Alunos relatam dificuldades em prosseguir com estudos frente a falta do pagamento e prejuízos para a sociedade com a suspensão das pesquisas
“A crise da educação no Brasil não é uma crise: é projeto”, já alertou o professor Darcy Ribeiro em décadas passadas. No ano do centenário do educador e apagar das luzes do governo de Jair Bolsonaro (PL), mais uma ofensiva contra as universidades públicas surgiu. Em nota divulgada na última terça-feira (6), a Coordenação de Aperfeiçoamento de Pessoal de Nível Superior (CAPES) informou que, devido aos cortes de recursos impostos pelo Ministério da Economia e ao Decreto nº 11.269, responsável por suspender os investimentos do Ministério da Educação a partir de dezembro, não conseguirá pagar as mais de 200 mil bolsas de pós-graduação vigentes no país.

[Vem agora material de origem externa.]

(** * Emmet document-structure helpers ([extensions/emmet/src/util.ts])

    A shallow embedding of the node locator, the sibling-range collector,
    the template-aware node resolution and the partial stylesheet
    extractor, together with the properties claimed for them (Part II),
    and of the other helpers of the module (the last non-comment leaf, the
    word selection, quotes and path names, the language modes, the token
    walk and the state of the module) with further properties of the
    code (Part III). *)

From Stdlib Require Import ZArith Lia Bool List Ascii String.
From stdpp Require Import base option list gmap strings.

Set Warnings "-register-all,-abstract-large-number".

Local Open Scope string_scope.
Local Open Scope list_scope.
Local Open Scope Z_scope.
Local Open Scope nat_scope.

(* ===================================================================== *)
(** * Part I: the embedding                                               *)
(* ===================================================================== *)

(** ** Positions ([vscode.Position])

    A position is a zero-based (line, character) pair.  The comparison
    methods are those of the editor API: the line is compared first, the
    character second. *)

Record Position : Type := mkPosition { line : nat; character : nat }.

#[global] Instance Position_eq_dec : EqDecision Position.
Proof. solve_decision. Defined.

Definition isBefore (p q : Position) : bool :=
  (line p <? line q) || ((line p =? line q) && (character p <? character q)).

Definition isBeforeOrEqual (p q : Position) : bool :=
  (line p <? line q) || ((line p =? line q) && (character p <=? character q)).

Definition isAfter (p q : Position) : bool := negb (isBeforeOrEqual p q).

Definition isAfterOrEqual (p q : Position) : bool := negb (isBefore p q).

Definition isEqual (p q : Position) : bool :=
  (line p =? line q) && (character p =? character q).

(** ** Syntax trees of the Emmet parsers ([EmmetNode])

    [Node] carries the fields that [util.ts] reads.  [firstChild] and
    [nextSibling] are the head and the tail of the [children] list that
    holds a node; the [parent] back-reference is recovered from the path
    that leads to a node (see [Loc] below). *)

Record Token : Type := mkToken { tok_start : Position; tok_end : Position }.

(** An attribute of a tag; the value is missing when the attribute is
    written without one, as in [<script type>]. *)
Record Attribute : Type :=
  mkAttribute { attr_name : string; attr_value : option string }.

Inductive Node : Type :=
  mkNode (n_start n_end : Position)
         (n_type : string)
         (n_name : string)
         (n_open : Token)
         (n_close : option Token)
         (n_attributes : option (list Attribute))
         (n_children : list Node).

Definition start (n : Node) : Position :=
  match n with mkNode s _ _ _ _ _ _ _ => s end.
Definition end_ (n : Node) : Position :=
  match n with mkNode _ e _ _ _ _ _ _ => e end.
Definition type (n : Node) : string :=
  match n with mkNode _ _ t _ _ _ _ _ => t end.
Definition name (n : Node) : string :=
  match n with mkNode _ _ _ x _ _ _ _ => x end.
Definition open (n : Node) : Token :=
  match n with mkNode _ _ _ _ o _ _ _ => o end.
Definition close (n : Node) : option Token :=
  match n with mkNode _ _ _ _ _ c _ _ => c end.
Definition attributes (n : Node) : option (list Attribute) :=
  match n with mkNode _ _ _ _ _ _ a _ => a end.
Definition children (n : Node) : list Node :=
  match n with mkNode _ _ _ _ _ _ _ ch => ch end.
(** 61 and 70 characters. *)
Definition text61 : string :=
  "0123456789012345678901234567890123456789012345678901234567890".
Definition text70 : string :=
  "0123456789012345678901234567890123456789012345678901234567890123456789".

Definition demo_ok : externals := demo_externals false (0%Z, None, None).

Definition set_status_70 : action := {| type := action_status; params := text70 |}.
Definition exec_marked_identify : action :=
  {| type := action_exec_marked; params := "identify" |}.
Definition toggle_help : action := {| type := action_help; params := EmptyString |}.

(** Three captured bytes, the second of them the terminator. *)
Definition bytes_a0b : array := String "a" (String NUL "b").

(** Two captured bytes, the first of them the terminator. *)
Definition bytes_0b : array := String NUL "b".


(** ** Further readers of the log *)

Definition is_status (e : event) : bool :=
  match e with EvInfoUpdateStatus _ => true | _ => false end.

Definition is_expr (e : event) : bool :=
  match e with EvShellcmdExpr _ _ => true | _ => false end.

Definition is_exit (e : event) : bool :=
  match e with EvAppExit _ => true | _ => false end.

Definition is_mode_call (e : event) : bool :=
  match e with EvModeHandleAction _ => true | _ => false end.

(** The calls made between building the command and setting the status:
    the execution of the child and the copies of its output. *)
Definition is_child_event (e : event) : bool :=
  match e with
  | EvShellcmdExec _ | EvStdout _ | EvStderr _ => true
  | _ => false
  end.

(** The calls [execute_cmd] can make. *)
Definition is_command_event (e : event) : bool :=
  is_expr e || is_child_event e || is_status e || is_redraw e.

(** The nine action types [mode_handle] serves itself. *)
Definition is_builtin (t : action_type) : bool :=
  match t with action_other _ => false | _ => true end.

(** The two action types that run a shell command. *)
Definition runs_command (t : action_type) : bool :=
  match t with action_exec | action_exec_marked => true | _ => false end.

(** The action types whose branch sets the status line. *)
Definition sets_status (t : action_type) : bool :=
  match t with
  | action_status | action_exec | action_exec_marked | action_other _ => true
  | _ => false
  end.

(** A dispatch that returned: the world it left and the calls it made. *)
Definition dispatches (E : externals) (m : mode) (a : action)
    (w w' : world) (evs : list event) : Prop :=
  mode_handle E m a w = Some (tt, w') /\ log w' = (log w ++ evs)%list.

Definition do_mark : action := {| type := action_mark; params := EmptyString |}.
Definition do_exit : action := {| type := action_exit; params := EmptyString |}.
Definition do_exec (expr : string) : action :=
  {| type := action_exec; params := expr |}.
Definition do_other : action := {| type := action_other 0; params := EmptyString |}.

(** The handlers of [demo_mode], with another image as the current one. *)
Definition demo_mode_at (pos : nat) : mode :=
  {| get_current := pos; get_keybinds := ["q: exit"]; handle_action := fun _ => false |}.

(** * Properties *)

(** ** C strings *)

Section CStrFacts.

Lemma append_empty_r (s : string) : s ++ EmptyString = s.
Proof. induction s as [|c s IH]; simpl; [reflexivity | now rewrite IH]. Qed.
(** * Surface rendering, caching and placeholder expansion of [Component]

    A shallow embedding of [src/component/Component.js] (metal.js): the
    cache evaluator, the surface id convention, the placeholder expander,
    the surface renderer and the render / decorate / attach / detach
    lifecycle, with the properties the specification states about them.

    Conventions of the embedding.
    - JavaScript strings are [string]; a character code is the code of the
      [ascii] character.
    - The component is a record of its fields ([state]); every method is a
      function in the monad [M], which threads the state and stops at a
      thrown error, keeping the state reached at the throw.
    - Collaborators that live outside [Component.js] (the DOM, the events
      collector, the attribute machinery, nested component instances) are
      not executed: each call to them is appended to [trace], and what the
      component reads back from them is supplied by the environment [Env].
    - The hooks a subclass implements ([decorateInternal], [attached],
      [detached], the [sync] methods) are recorded as calls; the content
      hooks [getElementContent] and [getSurfaceContent] are functions of
      the environment.
    - Recursion through surface contents need not terminate (a surface may
      hold its own placeholder); recursive calls consume [fuel]. *)

From Stdlib Require Import ZArith String Ascii List Lia DecimalString DecimalNat.
From stdpp Require Import gmap strings.

Import ListNotations.
Local Open Scope string_scope.
Local Open Scope Z_scope.

(** ** Values *)

(** What a content provider may return, or a caller may pass as content:
    nothing, a string of markup, or an element (known by its [id]). *)
Inductive jsval :=
| Undefined
| Null
| Str (s : string)
| Elem (eid : string).


(** [core.isDefAndNotNull]. *)
Definition isDefAndNotNull (v : jsval) : bool :=
  match v with Undefined | Null => false | _ => true end.

(** JavaScript truthiness, as used by [a || b] and [if (a)]. *)
Definition truthy (v : jsval) : bool :=
  match v with
  | Undefined | Null => false
  | Str s => negb (String.eqb s EmptyString)
  | Elem _ => true
  end.

(** Truthiness of an optional string property of a configuration object. *)
Definition truthyS (o : option string) : bool :=
  match o with
  | Some s => negb (String.eqb s EmptyString)
  | None => false
  end.

(** String coercion, as done by [+] and by [String.prototype.replace] on
    the value returned by the replacement function. *)
Definition toString (v : jsval) : string :=
  match v with
  | Undefined => "undefined"
  | Null => "null"
  | Str s => s
  | Elem _ => "[object HTMLElement]"
  end.

(** [a || b]. *)
Definition jsor (a b : jsval) : jsval := if truthy a then a else b.

(** ** Cache evaluator *)

(** [Component.Cache]. *)
Module Cache.
Definition NOT_CACHEABLE : Z := -1.
Definition NOT_INITIALIZED : Z := -2.
End Cache.

(** Modelled from the spec: [string.hashCode] lives in [string/string.js],
    which is not part of the sources at hand. The specification describes it
    as the polynomial hash [h = 31*h + charCode] truncated to the machine
    integer width, here 32 bits. *)
Definition hashCode (s : string) : Z :=
  fold_left (fun h c => (31 * h + Z.of_nat (nat_of_ascii c)) mod 2 ^ 32)
            (list_ascii_of_string s) 0.

(** [compareCacheStates_]. *)
Definition compareCacheStates_ (currentCacheState previousCacheState : Z) : bool :=
  negb (currentCacheState =? Cache.NOT_INITIALIZED) &&
  negb (currentCacheState =? Cache.NOT_CACHEABLE) &&
  (currentCacheState =? previousCacheState).

(** ** The placeholder token: [Component.SURFACE_REGEX]

    [/\%\%\%\%~s(?:-([^~:]+))?~\%\%\%\%/g] *)

Definition TOKEN_OPEN : string := "%%%%~s".
Definition TOKEN_CLOSE : string := "~%%%%".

A medida atinge pesquisadores a níveis de residência profissional, mestrado, doutorado e pós-doutorado. Atualmente, mestrandos recebem bolsas mensais de R$ 1.500 e os doutorandos, R$ 2.200. Os valores da bolsas não são reajustados desde 2013, o que significa uma defasagem de 75%, se comparado ao salário-mínimo. A ofensiva afeta 770 bolsistas na Universidade Estadual de Londrina (UEL), a exemplo de Karime Peres Vilela, jornalista, mestranda em Comunicação e Conselheira Municipal pelos Direitos das Mulheres.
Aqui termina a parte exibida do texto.